(* ===== verification/LdbSkipStates.v ===== *)
(** [SkipList::Insert], store by store: between any two stores the list has its
    invariant, and only one of them changes what it contains.

    The skip list while keys are inserted: every state between two stores of
    [Insert] has the invariant, and readers find their way from one to the next. *)

From Stdlib Require Import ZArith Lia List String Bool.
From stdpp Require Import base list sorting.
From S2P Require Import Prelude LdbSkipList LdbSkipProps.

Lemma StronglySorted_mono {A} (R R' : A -> A -> Prop) l :
  (forall x y, R x y -> R' x y) -> StronglySorted R l -> StronglySorted R' l.
Proof.
  intros HR. induction 1 as [|x l Hl IH Hx]; constructor; [done|]. eapply Forall_impl; [exact Hx|apply HR].
Qed.

Section Insert.
Context {Key : Type} `{!Inhabited Key} (compare : Key -> Key -> option Z) {KO : KeyOrder compare}.

(** ** Stores *)

Lemma get_next_set s x n p y m : get_next (set_next (Key := Key) s x n p) y m =
  if decide (x = y /\ n = m) then (match nodes s !! x with
                                   | Some nd => if decide (n < List.length (next_ nd))%nat then Some p else None
                                   | None => None
                                   end) else get_next s y m.
Proof.
  unfold get_next, set_next. destruct (nodes s !! x) as [nd|] eqn:Hx; cbn [nodes].
  - destruct (decide (x = y)) as [<-|Hne].
    + rewrite list_lookup_insert_eq by (by eapply lookup_lt_Some). rewrite Hx. cbn [mbind option_bind next_].
      destruct (decide (n = m)) as [<-|Hm].
      * rewrite decide_True by done. case_decide as Hn.
        -- by rewrite list_lookup_insert_eq by done.
        -- rewrite lookup_ge_None_2; [done|]. rewrite length_insert. lia.
      * rewrite decide_False by (by intros [_ ?]). by rewrite list_lookup_insert_ne.
    + rewrite decide_False by (by intros [? _]). by rewrite list_lookup_insert_ne.
  - case_decide as H; [|done]. destruct H as [<- <-]. by rewrite Hx.
Qed.
(* ===== verification/LdbSkipTheorems.v ===== *)
(** The skip list implements a sorted list, for its writer and for readers that run
    at the same time. *)

From Stdlib Require Import ZArith Lia List String Bool.
From stdpp Require Import base list sorting.
From S2P Require Import Prelude LdbSkipList LdbSkipProps LdbSkipStates.

(** Two ways to cut a list where a property ends. *)
Lemma cut_unique {A} (P : A -> Prop) (b1 : list A) : forall a1 b2 a2,
  b1 ++ a1 = b2 ++ a2 -> Forall P b1 -> Forall P b2 -> Forall (fun x => ~ P x) a1 -> Forall (fun x => ~ P x) a2 ->
  b1 = b2 /\ a1 = a2.
Proof.
  induction b1 as [|x b1 IH]; intros a1 [|y b2] a2 E H1 H2 H3 H4; cbn in E.
  - done.
  - subst a1. apply Forall_cons in H2 as [H2 _], H3 as [H3 _]. done.
  - subst a2. apply Forall_cons in H1 as [H1 _], H4 as [H4 _]. done.
  - injection E as -> E. apply Forall_cons in H1 as [_ H1], H2 as [_ H2]. destruct (IH a1 b2 a2 E) as [-> ->]; done.
Qed.

Lemma existsb_perm {A} (f : A -> bool) l l' : l ≡ₚ l' -> existsb f l = existsb f l'.
Proof.
  induction 1 as [|x l l' _ IH|x y l|l l' l'' _ IH1 _ IH2]; cbn; [done|by rewrite IH| |by rewrite IH1].
  by rewrite !orb_assoc, (orb_comm (f y)).
Qed.

Section Theorems.
Context {Key : Type} `{!Inhabited Key} (compare : Key -> Key -> option Z) {KO : KeyOrder compare}.

(** ** The sorted list *)

Definition sort (keys : list Key) : list Key := fold_left (fun l k => sorted_insert compare k l) keys [].

(** The first key that is not in front of [k]. *)
Definition lower_bound (k : Key) (l : list Key) : option Key := List.find (fun a => 0 <=? cmp a k) l.

(** No two keys compare equal. *)
Definition distinct (keys : list Key) : Prop := StronglySorted (fun a b => cmp a b <> 0) keys.

Definition key_lt (a b : Key) : Prop := cmp a b < 0.

Lemma sorted_insert_perm key l : sorted_insert compare key l ≡ₚ key :: l.
Proof.
  induction l as [|k l IH]; cbn; [done|]. destruct (cmp k key <? 0); [|done]. rewrite IH. apply Permutation_swap.
Qed.

Lemma sort_snoc keys key : sort (keys ++ [key]) = sorted_insert compare key (sort keys).
Proof. unfold sort. by rewrite fold_left_app. Qed.

Lemma sort_perm keys : sort keys ≡ₚ keys.
Proof.
  induction keys as [|key keys IH] using rev_ind; [done|]. rewrite sort_snoc, sorted_insert_perm, IH.
  apply Permutation_cons_append.
Qed.

Lemma cmp_ne_sym a b : good a -> good b -> cmp a b <> 0 -> cmp b a <> 0.
Proof. intros Ha Hb. pose proof (cmp_flip _ _ Ha Hb). pose proof (cmp_flip _ _ Hb Ha). lia. Qed.

Lemma distinct_new keys key : distinct (keys ++ [key]) -> forall k, k ∈ sort keys -> cmp k key <> 0.
Proof.
  intros Hd k Hk. apply (StronglySorted_app_1_elem_of _ _ _ k key Hd); [|left]. by rewrite sort_perm in Hk.
Qed.

Fixpoint insert_all (keys : list Key) : M (SkipList Key) unit :=
  match keys with [] => ret tt | key :: keys' => Insert compare key ;; insert_all keys' end.

(** The states while keys are inserted one after the other. *)
Fixpoint all_states (keys : list Key) (s : SkipList Key) : list (SkipList Key) :=
  match keys with
  | [] => []
  | key :: keys' => insert_states compare key s ++ all_states keys' (snd (Insert compare key s))
  end.

(** ** The empty list *)

Lemma wf_new : wf compare new_SkipList (fun _ => []).
Proof.
  split.
  - cbn. unfold kMaxHeight. lia.
  - intros i Hi. cbn [linked head]. split; [|done]. unfold kMaxHeight in Hi.
    do 12 (destruct i as [|i]; [reflexivity|]). lia.
  - done.
  - intros i n Hn. by apply elem_of_nil in Hn.
  - intros n Hn. by apply elem_of_nil in Hn.
  - intros i. constructor.
  - reflexivity.
Qed.
Lemma handle_all_inserter us : forall s m t, 0 <= s -> s + Z.of_nat (List.length us) < 2 ^ 64 ->
  insert_all entry_compare (numbered s us) (table_ m) = (Ret tt, t) ->
  handle_all MemTableInserter us (s, m) = (Ret tt, (s + Z.of_nat (List.length us), mk_memtable (mem_refs_ m) t)).
Proof.
  induction us as [|u us IH]; intros s m t Hs Hlen E; cbn [handle_all numbered insert_all List.length] in *.
  - injection E as <-. rewrite Z.add_0_r. by destruct m.
  - apply bind_Ret_inv in E as ([] & v & Ev & E).
    assert (Hh : handle MemTableInserter u (s, m) = (Ret tt, (s + 1, mk_memtable (mem_refs_ m) v))).
    { assert (Ha : inserter_add (update_type u) (fst u) (update_value u) (s, m) = (Ret tt, (s + 1, mk_memtable (mem_refs_ m) v))).
      { unfold inserter_add. rewrite bind_gets. cbn [fst]. unfold bind, zoom, mem_Add, on_table. cbn [snd fst].
        unfold zoom. fold (update_entry s u). rewrite Ev. cbn [fst snd]. unfold modify. cbn. rewrite uwrap_small by lia. done. }
      destruct u as [k [w|]]; exact Ha. }
    erewrite bind_Ret by exact Hh. rewrite (IH (s + 1) (mk_memtable (mem_refs_ m) v) t) by (done || lia). cbn [mem_refs_].
    replace (s + Z.of_nat (S (List.length us))) with (s + 1 + Z.of_nat (List.length us)) by lia. done.
Qed.

Lemma InsertInto_of us s m t : Forall update_fits us -> Z.of_nat (List.length us) < 2 ^ 31 ->
  0 <= s -> s + Z.of_nat (List.length us) < 2 ^ 64 ->
  insert_all entry_compare (numbered s us) (table_ m) = (Ret tt, t) ->
  InsertInto (batch_bytes s us) m = (Ret OK, mk_memtable (mem_refs_ m) t).
Proof.
  intros Hf Hlen Hs Hs' E. unfold InsertInto. unfold batch_Sequence, batch_bytes at 1. rewrite DecodeFixed64_of by lia.
  rewrite (batch_Iterate_of _ s us (s, m) (s + Z.of_nat (List.length us), mk_memtable (mem_refs_ m) t) Hf Hlen); [done|].
  by apply handle_all_inserter.
Qed.

Lemma write_all_of uss : forall s m t, Forall (fun us => Forall update_fits us /\ Z.of_nat (List.length us) < 2 ^ 31) uss ->
  0 <= s -> s + Z.of_nat (List.length (concat uss)) < 2 ^ 64 ->
  insert_all entry_compare (numbered s (concat uss)) (table_ m) = (Ret tt, t) ->
  write_all s uss m = (Ret OK, mk_memtable (mem_refs_ m) t).
Proof.
  induction uss as [|us uss IH]; intros s m t Hf Hs Hlen E; cbn [write_all concat] in *.
  - cbn in E. injection E as <-. by destruct m.
  - apply Forall_cons in Hf as [[Hu Hn] Hf]. rewrite length_app in Hlen. rewrite numbered_app in E.
    apply insert_all_app_inv in E as (v & Ev & E).
    rewrite new_batch_bytes, (batch_add_all_of 0 us []) by done. cbn [app]. rewrite batch_SetSequence_of.
    erewrite bind_Ret by (apply InsertInto_of; [done|done|done|lia|exact Ev]).
    unfold batch_bytes at 1. rewrite batch_Count_of by lia. cbn [ok OK].
    rewrite (IH (s + Z.of_nat (List.length us)) (mk_memtable (mem_refs_ m) v) t); [done|done|lia|lia|exact E].
Qed.

(** ** Reading *)

(** What the updates say of a key. *)
Definition latest (k : Slice) (us : list update) : option (option (list Z)) :=
  snd <$> List.find (fun u => order (fst u) k =? 0) (rev us).

(** The updates, from the sequence number [s] on, that a reader at [sn] sees. *)
Definition visible (s sn : Z) (us : list update) : list update := take (Z.to_nat (sn - s + 1)) us.

Definition updates_ok (s : Z) (us : list update) : Prop :=
  Forall (fun u => update_fits u /\ key_ok (fst u)) us /\ 0 <= s /\ s + Z.of_nat (List.length us) <= kMaxSequenceNumber.

Lemma updates_ok_lookup s us i u : updates_ok s us -> us !! i = Some u ->
  update_fits u /\ key_ok (fst u) /\ 0 <= s + Z.of_nat i <= kMaxSequenceNumber.
Proof.
  intros (Hf & Hs & Hlen) Hu. rewrite Forall_forall in Hf. destruct (Hf u) as [H1 H2]; [by eapply list_elem_of_lookup_2|].
  apply lookup_lt_Some in Hu. split; [done|]. split; [done|]. lia.
Qed.

(** The order of the entries of two updates. *)
Lemma cmp_entries s1 u1 s2 u2 : update_fits u1 -> update_fits u2 -> 0 <= s1 <= kMaxSequenceNumber -> 0 <= s2 <= kMaxSequenceNumber ->
  cmp (update_entry s1 u1) (update_entry s2 u2) =
    (if order (fst u1) (fst u2) =? 0 then
       if s2 * 256 + ValueType_value (update_type u2) <? s1 * 256 + ValueType_value (update_type u1) then -1
       else if s1 * 256 + ValueType_value (update_type u1) <? s2 * 256 + ValueType_value (update_type u2) then 1 else 0
     else order (fst u1) (fst u2)).
Proof.
  intros Hu1 Hu2 Hs1 Hs2. cbn [cmp entry_order]. rewrite !entry_key_of by done.
  apply internal_order_of; [apply Hu1|apply Hu2|done|done].
Qed.

Lemma numbered_good s us : updates_ok s us -> Forall good (numbered s us).
Proof.
  intros Hok. apply Forall_forall. intros e He. apply elem_of_numbered in He as (i & u & Hu & ->).
  destruct (updates_ok_lookup s us i u Hok Hu) as (H1 & H2 & H3). by apply update_entry_good.
Qed.

Lemma type_value_range t : 0 <= ValueType_value t <= 1.
Proof. destruct t; cbn; lia. Qed.

Lemma numbered_distinct us : forall s, updates_ok s us -> distinct entry_compare (numbered s us).
Proof.
  induction us as [|u us IH]; intros s Hok; [constructor|]. pose proof Hok as (Hf & Hs & Hlen).
  apply Forall_cons in Hf as [[Hfu Hku] Hf]. cbn [List.length] in Hlen.
  assert (Hok' : updates_ok (s + 1) us) by (split; [done|]; lia).
  constructor; [by apply IH|]. apply Forall_forall. intros e He. apply elem_of_numbered in He as (i & v & Hv & ->).
  destruct (updates_ok_lookup (s + 1) us i v Hok' Hv) as (H1 & H2 & H3).
  rewrite cmp_entries by (done || lia). pose proof (type_value_range (update_type u)). pose proof (type_value_range (update_type v)).
  destruct (Z.eqb_spec (order (fst u) (fst v)) 0); [|done].
  destruct (Z.ltb_spec ((s + 1 + Z.of_nat i) * 256 + ValueType_value (update_type v)) (s * 256 + ValueType_value (update_type u))); [lia|].
  destruct (Z.ltb_spec (s * 256 + ValueType_value (update_type u)) ((s + 1 + Z.of_nat i) * 256 + ValueType_value (update_type v))); lia.
Qed.

(** ** The entry that a search finds *)

Section Search.
Context (s : Z) (us : list update) (Hok : updates_ok s us).
Context (k : Slice) (sn : Z) (Hk : key_ok k) (Hksize : size k + 8 < 2 ^ 32) (Hsn : 0 <= sn <= kMaxSequenceNumber).
Context (es : list (list Z)) (Hperm : es ≡ₚ numbered s us) (Hsorted : StronglySorted (key_lt entry_compare) es).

- **Exercise aim**
Would you copy, unchanged, the stretch of the records above that begins at the line containing "(** The skip" and ends at the line containing "Definition sort (keys", and only that?

- **Result of the exercise**
(** The skip list implements a sorted list, for its writer and for readers that run
    at the same time. *)

From Stdlib Require Import ZArith Lia List String Bool.
From stdpp Require Import base list sorting.
From S2P Require Import Prelude LdbSkipList LdbSkipProps LdbSkipStates.

(** Two ways to cut a list where a property ends. *)
Lemma cut_unique {A} (P : A -> Prop) (b1 : list A) : forall a1 b2 a2,
  b1 ++ a1 = b2 ++ a2 -> Forall P b1 -> Forall P b2 -> Forall (fun x => ~ P x) a1 -> Forall (fun x => ~ P x) a2 ->
  b1 = b2 /\ a1 = a2.
Proof.
  induction b1 as [|x b1 IH]; intros a1 [|y b2] a2 E H1 H2 H3 H4; cbn in E.
  - done.
  - subst a1. apply Forall_cons in H2 as [H2 _], H3 as [H3 _]. done.
  - subst a2. apply Forall_cons in H1 as [H1 _], H4 as [H4 _]. done.
  - injection E as -> E. apply Forall_cons in H1 as [_ H1], H2 as [_ H2]. destruct (IH a1 b2 a2 E) as [-> ->]; done.
Qed.

Lemma existsb_perm {A} (f : A -> bool) l l' : l ≡ₚ l' -> existsb f l = existsb f l'.
Proof.
  induction 1 as [|x l l' _ IH|x y l|l l' l'' _ IH1 _ IH2]; cbn; [done|by rewrite IH| |by rewrite IH1].
  by rewrite !orb_assoc, (orb_comm (f y)).
Qed.

Section Theorems.
Context {Key : Type} `{!Inhabited Key} (compare : Key -> Key -> option Z) {KO : KeyOrder compare}.

(** ** The sorted list *)

Definition sort (keys : list Key) : list Key := fold_left (fun l k => sorted_insert compare k l) keys [].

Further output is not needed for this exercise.